*** Material provided

(** * dataTrade: the candle streaming service (data_streaming_service/server.py)

    A shallow embedding of the replay engine of [server.py]: the batch-size
    clamp, the simple moving average, the session setup that reads the query
    parameters and the indicator specifications, the control listener, the
    replay loop with its pacing delay and its cursor, the query and the
    parameters that [fetch_candles] executes, and the reading of the
    environment at the top of the module.  The rows the database returns
    and their conversion are not modelled: a fetch is given by the rows
    it yields.

    Numbers are modelled as Python has them: [int] is [Z], [float] is the
    IEEE-754 binary64 type of the kernel ([PrimFloat.float]), whose [+], [-],
    [*], [/] and comparisons are the operations CPython executes.  The
    two-argument builtins [max] and [min] keep their first argument unless
    the second one is strictly greater (smaller), true division raises
    [ZeroDivisionError] on a zero divisor, and a raised exception is a value
    of the [result] type.

    Texts are strings of bytes, the UTF-8 encoding of Python's [str].
    [int] of a text of ASCII characters is defined here, with its limit
    of 4300 digits.  What the interpreter decides from its own tables and
    decoders is a parameter of the model, the [runtime]: [json.loads]
    with its three outcomes, [float] of a string, and [int] of a text
    with characters outside ASCII. *)

From Stdlib Require Import ZArith List String Ascii Bool Lia Floats QArith.
From Stdlib Require Import DecimalString DecimalPos DecimalZ.
From Stdlib Require DecimalFacts.
Import ListNotations.

Set Warnings "-inexact-float,-register-all".
Local Open Scope string_scope.
Local Open Scope list_scope.
Local Open Scope Z_scope.

(* ================================================================== *)
(** ** Python values and exceptions *)
(* ================================================================== *)

Module Py.

(** The exceptions the modelled code can raise. *)
Inductive exn : Set :=
| ValueError
| TypeError
| OverflowError
| ZeroDivisionError
| AttributeError
| RecursionError.

(** A computation that returns a value or raises. *)
Inductive result (A : Type) : Type :=
| Ok (a : A)
| Raise (e : exn).
Arguments Ok {A} a.
Arguments Raise {A} e.
(** The type name does not see a change of case that the capitalization
    undoes. *)
Lemma pascal_case_recased (f : ascii -> ascii) (name : string) :
  (forall a, Ascii.eqb (f a) "_" = Ascii.eqb a "_") ->
  (forall a, Ascii.eqb (f a) "-" = Ascii.eqb a "-") ->
  (forall a, upper (f a) = upper a) ->
  (forall a, lower (f a) = lower a) ->
  pascal_case (map_string f name) = pascal_case name.
Proof.
  intros Hus Hhy Hup Hlo. unfold pascal_case.
  assert (Hfix : f "_"%char = "_"%char).
  { apply Ascii.eqb_eq. rewrite Hus. reflexivity. }
  assert (Hnorm : map_string (fun c => if Ascii.eqb c "-" then "_"%char else c)
                             (map_string f name)
                  = map_string f
                      (map_string (fun c => if Ascii.eqb c "-" then "_"%char else c) name)).
  { rewrite !map_string_compose. apply map_string_ext. intros a. rewrite Hhy.
    destruct (Ascii.eqb a "-"); [symmetry; exact Hfix | reflexivity]. }
  rewrite Hnorm, (split_map_string f "_" _ Hus), map_map.
  f_equal. apply map_ext. intros w. apply capitalize_recased; assumption.
Qed.

Lemma lower_recases (a : ascii) :
  Ascii.eqb (lower a) "_" = Ascii.eqb a "_"
  /\ Ascii.eqb (lower a) "-" = Ascii.eqb a "-"
  /\ upper (lower a) = upper a
  /\ lower (lower a) = lower a.
Proof. destruct a as [[] [] [] [] [] [] [] []]; repeat split. Qed.

Lemma upper_recases (a : ascii) :
  Ascii.eqb (upper a) "_" = Ascii.eqb a "_"
  /\ Ascii.eqb (upper a) "-" = Ascii.eqb a "-"
  /\ upper (upper a) = upper a
  /\ lower (upper a) = lower a.
Proof. destruct a as [[] [] [] [] [] [] [] []]; repeat split. Qed.

(** X6: the type name of an ASCII event name is built word by word: for
    two names joined by ['_'] or by ['-'] it is the capitalized words of
    the first followed by the type name of the second. *)
Theorem event_name_to_type_joins_words (sep : ascii) (a b : string) :
  is_ascii a = true ->
  is_ascii b = true ->
  sep = "_"%char \/ sep = "-"%char ->
  event_name_to_type (a ++ String sep b) = (pascal_case a ++ event_name_to_type b)%string.
Proof.
  intros _ _ Hsep.
  change (event_name_to_type (a ++ String sep b))
    with (pascal_case (a ++ String sep b) ++ "Properties")%string.
  change (event_name_to_type b) with (pascal_case b ++ "Properties")%string.
  rewrite (pascal_case_sep sep a b Hsep), string_app_assoc. reflexivity.
Qed.

(** X7: the type name of an ASCII event name holds no ['_'] and no ['-']. *)
Theorem event_name_to_type_drops_separators (name : string) :
  is_ascii name = true ->
  occurs "_" (event_name_to_type name) = false
  /\ occurs "-" (event_name_to_type name) = false.
Proof.
  intros _.
  change (event_name_to_type name) with (pascal_case name ++ "Properties")%string.
  rewrite !occurs_app.
  rewrite (pascal_case_clean "_" name (or_introl eq_refl)).
  rewrite (pascal_case_clean "-" name (or_intror eq_refl)).
  split; reflexivity.
Qed.

(** X8: the type name of an ASCII event name does not depend on the case of
    its letters: the name in lower case and the name in upper case have the
    type name of the name itself. *)
Theorem event_name_to_type_ignores_case (name : string) :
  is_ascii name = true ->
  event_name_to_type (map_string lower name) = event_name_to_type name
  /\ event_name_to_type (map_string upper name) = event_name_to_type name.
Proof.
  intros _.
  change (event_name_to_type name) with (pascal_case name ++ "Properties")%string.
  change (event_name_to_type (map_string lower name))
    with (pascal_case (map_string lower name) ++ "Properties")%string.
  change (event_name_to_type (map_string upper name))
    with (pascal_case (map_string upper name) ++ "Properties")%string.
  rewrite (pascal_case_recased lower name), (pascal_case_recased upper name);
    try (intros a; apply (lower_recases a));
    try (intros a; apply (upper_recases a)).
  split; reflexivity.
Qed.

(* ================================================================== *)
(** * More on the resolver *)

(** X10: references chain: when [k] references lead from a fragment to a
    target, resolving the fragment with [k] more levels of recursion is
    resolving the target, against the document and the file the last
    reference belongs to. *)
Theorem resolve_refs_follows_chain
        (read_json : string -> option json) (sibling : string -> string -> string)
        (set_order : list json -> list json)
        (k : nat) (schema root_schema : json) (file_path : string)
        (target target_root : json) (target_file : string) :
  ref_steps read_json sibling k (schema, root_schema, file_path)
  = Some (target, target_root, target_file) ->
  forall fuel,
    resolve_refs read_json sibling set_order (k + fuel) schema root_schema file_path
    = resolve_refs read_json sibling set_order fuel target target_root target_file.
Proof.
  revert schema root_schema file_path.
  induction k as [|k IH]; intros schema root_schema file_path H fuel.
  - simpl in H. inversion H; subst. reflexivity.
  - cbn [ref_steps] in H.
    destruct (ref_step read_json sibling (schema, root_schema, file_path))
      as [[[s1 r1] p1]|] eqn:Hstep; [|discriminate].
    cbn [plus Nat.add].
    rewrite (resolve_refs_ref_step read_json sibling set_order _ _ _ _ (k + fuel) Hstep).
    simpl. apply IH. exact H.
Qed.

Lemma mapM_length {A B} (f : A -> outcome B) (l : list A) (r : list B) :
  mapM f l = Ok r -> length r = length l.
Proof.
  intros H. apply mapM_Ok_inv in H.
  induction H; simpl; [reflexivity | f_equal; assumption].
Qed.

Lemma mapM_fields_keys (f : json -> outcome json) (d fields : dict) :
  mapM (fun kv => v <- f (snd kv) ;; Ok (fst kv, v)) d = Ok fields ->
  map fst fields = map fst d
  /\ Forall2 (fun kv kv' => f (snd kv) = Ok (snd kv')) d fields.
Proof.
  intros H. apply mapM_Ok_inv in H.
  induction H as [|kv kv' d fields Hkv _ [IHk IHv]]; [split; constructor|].
  apply bind_Ok_inv in Hkv as (v & Hv & Hkv). inversion Hkv; subst kv'.
  split; [simpl; f_equal; exact IHk | constructor; [exact Hv | exact IHv]].
Qed.

(** X11: what is not a reference or a composition keeps its shape: a scalar
    is returned as it is, a list as a list of the same length whose items
    are the resolved items, and an object without ['$ref'] and ['allOf'] as
    an object with the same keys in the same order whose values are the
    resolved values. *)
Theorem resolve_refs_keeps_shape
        (read_json : string -> option json) (sibling : string -> string -> string)
        (set_order : list json -> list json)
        (fuel : nat) (schema root_schema : json) (file_path : string) (r : json) :
  resolve_refs read_json sibling set_order (S fuel) schema root_schema file_path = Ok r ->
  match schema with
  | JArr items =>
      exists items',
        r = JArr items'
        /\ length items' = length items
        /\ Forall2 (fun x y => resolve_refs read_json sibling set_order fuel x
                                            root_schema file_path = Ok y)
                   items items'
  | JObj d =>
      dict_get "$ref" d = None ->
      dict_get "allOf" d = None ->
      exists fields,
        r = JObj fields
        /\ map fst fields = map fst d
        /\ Forall2 (fun kv kv' => resolve_refs read_json sibling set_order fuel (snd kv)
                                               root_schema file_path = Ok (snd kv'))
                   d fields
  | _ => r = schema
  end.
Proof.
  cbn [resolve_refs]. intros H.
  destruct schema as [|b|n|s|items|d]; cbn [truthy] in H.
  - inversion H; reflexivity.
  - destruct (negb b); inversion H; reflexivity.
  - destruct (negb _); inversion H; reflexivity.
  - destruct (negb _); inversion H; reflexivity.
  - destruct items as [|x items]; cbn [negb] in H.
    + inversion H. exists []. repeat split. constructor.
    + apply bind_Ok_inv in H as (items' & Hitems & H). inversion H.
      exists items'. repeat split.
      * exact (mapM_length _ _ _ Hitems).
      * exact (mapM_Ok_inv _ _ _ Hitems).
  - intros Href Hall. rewrite Href, Hall in H.
    destruct d as [|kv d]; cbn [negb] in H.
    + inversion H. exists []. repeat split. constructor.
    + apply bind_Ok_inv in H as (fields & Hfields & H). inversion H.
      destruct (mapM_fields_keys
                  (fun x => resolve_refs read_json sibling set_order fuel x
                                         root_schema file_path)
                  _ _ Hfields) as [Hkeys Hvals].
      exists fields. repeat split; assumption.
Qed.

(* ================================================================== *)
(** * More on the loader *)

Lemma ltb_irrefl (a : string) : String.ltb a a = false.
Proof.
  rewrite ltb_leb. destruct (String.leb_total a a) as [H|H]; rewrite H; reflexivity.
Qed.

(** The sort is stable: the elements with any one key keep their order. *)
Lemma insert_by_stable {A} (key : A -> string) (reverse : bool) (k : string)
      (x : A) (l : list A) :
  filter (fun y => key y =? k)%string (insert_by key reverse x l)
  = filter (fun y => key y =? k)%string (x :: l).
Proof.
  induction l as [|y ys IH]; [reflexivity|].
  cbn [insert_by].
  destruct (if reverse then String.ltb (key x) (key y) else String.ltb (key y) (key x))
    eqn:Htest; [|reflexivity].
  cbn [filter] in *. rewrite IH.
  destruct (key x =? k)%string eqn:Hx; destruct (key y =? k)%string eqn:Hy;
    try reflexivity.
  apply String.eqb_eq in Hx, Hy. rewrite Hx, Hy in Htest.
  rewrite ltb_irrefl in Htest. destruct reverse; discriminate.
Qed.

******

What you should do. Transcribe the lines above between the line holding "root_schema file_path = Ok (snd" and the line holding "(mapM_Ok_inv _ _ _ Hitems).", inclusive, exactly as they stand and with nothing added.

Finished task.
                                               root_schema file_path = Ok (snd kv'))
                   d fields
  | _ => r = schema
  end.
Proof.
  cbn [resolve_refs]. intros H.
  destruct schema as [|b|n|s|items|d]; cbn [truthy] in H.
  - inversion H; reflexivity.
  - destruct (negb b); inversion H; reflexivity.
  - destruct (negb _); inversion H; reflexivity.
  - destruct (negb _); inversion H; reflexivity.
  - destruct items as [|x items]; cbn [negb] in H.
    + inversion H. exists []. repeat split. constructor.
    + apply bind_Ok_inv in H as (items' & Hitems & H). inversion H.
      exists items'. repeat split.
      * exact (mapM_length _ _ _ Hitems).
      * exact (mapM_Ok_inv _ _ _ Hitems).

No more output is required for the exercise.